A Previdência pode reembolsar essa quantia, caso o ajuizamento de ações regressivas, especialmente coletivas, seja generalizado para os casos pertinentes. Ademais, esse valor poderia nem ter sido desembolsado pela Previdência, caso as empresas comprimissem as normas de saúde e segurança do trabalho e adotassem uma gestão da força de trabalho menos predatória.
Esses cerca de R$8,8 bilhões, contudo, são também uma parte do iceberg que a Previdência deixa de arrecadar por conta dos acidentes, já que é um valor referente apenas aos cerca de 300 mil auxílios acidentários concedidos anualmente.
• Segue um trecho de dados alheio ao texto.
Variables V R : Type.
Variable sameValue : V -> V -> bool.
Hypothesis sameValue_eq : forall a b, sameValue a b = true <-> a = b.

Lemma someDiffers_false values : forall cached,
  List.length cached = List.length values ->
  someDiffers sameValue values cached = false -> values = cached.
Proof.
  induction values as [|v values IH]; intros [|c cached] Hlen H; try discriminate.
  - reflexivity.
  - simpl in H. apply orb_false_iff in H. destruct H as (Hd & H).
    injection Hlen as Hlen. rewrite (IH cached Hlen H). f_equal.
    destruct v as [a|], c as [b|]; simpl in Hd; try discriminate; [|reflexivity].
    apply negb_false_iff, sameValue_eq in Hd. now subst.
Qed.

Lemma compute_right keys computer st (m : Memo V R) :
  memoRight keys computer m ->
  fst (fst (compute sameValue keys computer st m))
  = computer (map (fun key => mapGet key st) keys)
  /\ memoRight keys computer (snd (fst (compute sameValue keys computer st m))).
Proof.
  intros Hm. unfold compute.
  set (values := map (fun key => mapGet key st) keys).
  assert (Hvalues : List.length values = List.length keys) by apply length_map.
  destruct (isInitialized m) eqn:Ei; simpl negb; cbn [orb].
  - destruct (Hm Ei) as (Hlen & Hval).
    destruct (someDiffers sameValue values (cachedKeys m)) eqn:Es.
    + destruct (computer values) as [r|] eqn:Ec; cbn [fst snd]; split;
        try reflexivity.
      * intros _. cbn [cachedKeys cachedValue]. now split.
      * exact Hm.
    + cbn [fst snd]. apply someDiffers_false in Es; [|congruence].
      rewrite Es. split; [exact Hval|exact Hm].
  - destruct (computer values) as [r|] eqn:Ec; cbn [fst snd]; split;
      try reflexivity.
    + intros _. cbn [cachedKeys cachedValue]. now split.
    + exact Hm.
Qed.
- Acidentes de trabalho cadastrados como doença comum
Muito maior do que os gastos com benefícios acidentários são as despesas com auxílios cadastrados como doenças comuns. Contudo, grande parte do adoecimento coberto por auxilio doença comum é, na verdade, adoecimento ocupacional, por conseguinte, deveria ter os valores ressarcidos pelas empresas, ou ser evitado.
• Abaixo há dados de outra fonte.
(** * rosetta-sdk-go: response validation (asserter), retrying fetcher and
      the generated NetworkStatus client call.

    The Go packages are embedded shallowly, one Rocq module per package:
    [types] (the wire entities), [errors] and [fmt] (the few standard
    library calls the code makes), [asserter], [fetcher] and [client]. *)

From Stdlib Require Import ZArith Bool List Lia.
From stdpp Require Import gmap strings list fin_maps.

Local Open Scope Z_scope.
Local Open Scope string_scope.

(** ** Package [types] *)

Module types.

(** A value stored under a key of a [map[string]interface{}] once the JSON
    decoder has filled it: a string, a number, a boolean or null. *)
Inductive MetadataValue : Type :=
| MString (s : string)
| MNumber (z : Z)
| MBool (b : bool)
| MNull.

#[global] Instance MetadataValue_eq_dec : EqDecision MetadataValue.
Proof. solve_decision. Defined.

(** [*map[string]interface{}]: an optional pointer to a map. *)
Abbreviation MetadataMap := (option (gmap string MetadataValue)).

Module SubNetworkIdentifier.
Record t : Type := mk { Network : string; Metadata : MetadataMap }.
#[global] Instance SubNetworkIdentifier_eq_dec : EqDecision t.
Proof. solve_decision. Defined.
End SubNetworkIdentifier.

Module NetworkIdentifier.
Record t : Type := mk {
  Blockchain : string;
  Network : string;
  SubNetworkIdentifier : option SubNetworkIdentifier.t
}.
#[global] Instance NetworkIdentifier_eq_dec : EqDecision t.
Proof. solve_decision. Defined.
End NetworkIdentifier.

Module SubAccountIdentifier.
Record t : Type := mk { Address : string; Metadata : MetadataMap }.
#[global] Instance SubAccountIdentifier_eq_dec : EqDecision t.
Proof. solve_decision. Defined.
End SubAccountIdentifier.

Module AccountIdentifier.
Record t : Type := mk {
  Address : string;
  SubAccount : option SubAccountIdentifier.t
}.
#[global] Instance AccountIdentifier_eq_dec : EqDecision t.
Proof. solve_decision. Defined.
End AccountIdentifier.

Module Currency.
Record t : Type := mk {
  Symbol : string;
  Decimals : Z;
  Metadata : MetadataMap
}.
#[global] Instance Currency_eq_dec : EqDecision t.
Proof. solve_decision. Defined.
End Currency.

Module Amount.
Record t : Type := mk { Value : string; Currency : Currency.t }.
#[global] Instance Amount_eq_dec : EqDecision t.
Proof. solve_decision. Defined.
End Amount.

Module Balance.
Record t : Type := mk {
  AccountIdentifier : AccountIdentifier.t;
  Amounts : list Amount.t
}.
#[global] Instance Balance_eq_dec : EqDecision t.
Proof. solve_decision. Defined.
End Balance.

Module BlockIdentifier.
Record t : Type := mk { Index : Z; Hash : string }.
#[global] Instance BlockIdentifier_eq_dec : EqDecision t.
Proof. solve_decision. Defined.
End BlockIdentifier.

Module Version.
Record t : Type := mk {
  RosettaVersion : string;
  NodeVersion : string;
  MiddlewareVersion : option string
}.
#[global] Instance Version_eq_dec : EqDecision t.
Proof. solve_decision. Defined.
End Version.

Module OperationStatus.
Record t : Type := mk { Status : string; Successful : bool }.
#[global] Instance OperationStatus_eq_dec : EqDecision t.
Proof. solve_decision. Defined.
End OperationStatus.

Module Options.
Record t : Type := mk {
  OperationStatuses : list OperationStatus.t;
  OperationTypes : list string
}.
#[global] Instance Options_eq_dec : EqDecision t.
Proof. solve_decision. Defined.
End Options.

(** [types.Error]: the structured error a node answers with. *)
Module Error.
Record t : Type := mk { Code : Z; Message : string; Retriable : bool }.
#[global] Instance Error_eq_dec : EqDecision t.
Proof. solve_decision. Defined.
End Error.

Module AccountBalanceRequest.
Record t : Type := mk {
  NetworkIdentifier : option NetworkIdentifier.t;
  AccountIdentifier : option AccountIdentifier.t
}.
#[global] Instance AccountBalanceRequest_eq_dec : EqDecision t.
Proof. solve_decision. Defined.
End AccountBalanceRequest.

Module AccountBalanceResponse.
Record t : Type := mk {
  BlockIdentifier : option BlockIdentifier.t;
  Balances : list Balance.t
}.
#[global] Instance AccountBalanceResponse_eq_dec : EqDecision t.
Proof. solve_decision. Defined.
End AccountBalanceResponse.

End types.

(** ** Go's [error] values *)

Module go.

(** An operand handed to a formatting verb. *)
Inductive fmt_arg : Type :=
| ArgCurrency (c : types.Currency.t)
| ArgAccountIdentifier (a : types.AccountIdentifier.t)
| ArgError (e : types.Error.t).

#[global] Instance fmt_arg_eq_dec : EqDecision fmt_arg.
Proof. solve_decision. Defined.

(** The error values that occur: [errors.New text], [fmt.Errorf] with a
    [%+v] verb (kept as format and operands, the rendering of [%+v] is
    not needed), and an error that wraps a cause (what [fmt.Errorf] with
    [%w] builds; the code under study never does, a collaborator may). *)
Inductive error : Type :=
| errorString (text : string)
| formatted (format : string) (args : list fmt_arg)
| wrapError (msg : string) (cause : error).

#[global] Instance error_eq_dec : EqDecision error.
Proof. solve_decision. Defined.

End go.

Module errors.
Definition New (text : string) : go.error := go.errorString text.

(** [errors.Unwrap]: only a wrapping error has a cause. *)
Definition Unwrap (err : go.error) : option go.error :=
  match err with
  | go.wrapError _ cause => Some cause
  | _ => None
  end.
End errors.

Module fmt.
Definition Errorf (format : string) (args : list go.fmt_arg) : go.error :=
  go.formatted format args.
End fmt.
Levantamento do Instituto Brasileiro de Geografia e Estatística (IBGE), em pesquisa realizada em convênio com o Ministério da Saúde, estima que, em 2013, cerca de 4,9 milhões de pessoas sofreram acidentes de trabalho, quase 7 vezes mais do que o número captado pelo INSS. Desses acidentados, sem contar acidentes de trânsito, 1,6 milhões de pessoas deixaram de realizar quaisquer de suas atividades habituais, e 613 mil tiveram sequela e/ou incapacidade decorrente do acidente.
Destarte, há número muito maior de vítimas que deixaram de trabalhar, tiveram sequela e/ou incapacidade decorrente do acidente, do que de benefícios acidentários concedidos. Tudo indica que grande parte desses trabalhadores é enquadrada em auxílios para doença comum, cujo crescimento sistemático alcançou 2,3 milhões de benefícios em 2013, perfazendo um total de R$17 bilhões.
- Ocultação de acidentes, riscos e Fator Acidentário de Prevenção
Outra fonte de sonegação das receitas da Previdência é o Fator Acidentário de Prevenção (FAP) que é aplicado, conforme o índice de acidentes de trabalho, nas alíquotas da contribuição denominada Riscos Ambientais de Trabalho (RAT) (antigo Seguro de Acidente ao Trabalho). O FAP constitui um multiplicador, que varia de 0,5 a 2 pontos, a ser aplicado às alíquotas de 1%, 2% ou 3% da tarifa por subclasse econômica. Ou seja, tanto o enquadramento da empresa por setor econômico, quanto o número de acidentes por ela comunicado, influenciam diretamente no percentual incidente em folha, que pode variar de 0,5% a 6%.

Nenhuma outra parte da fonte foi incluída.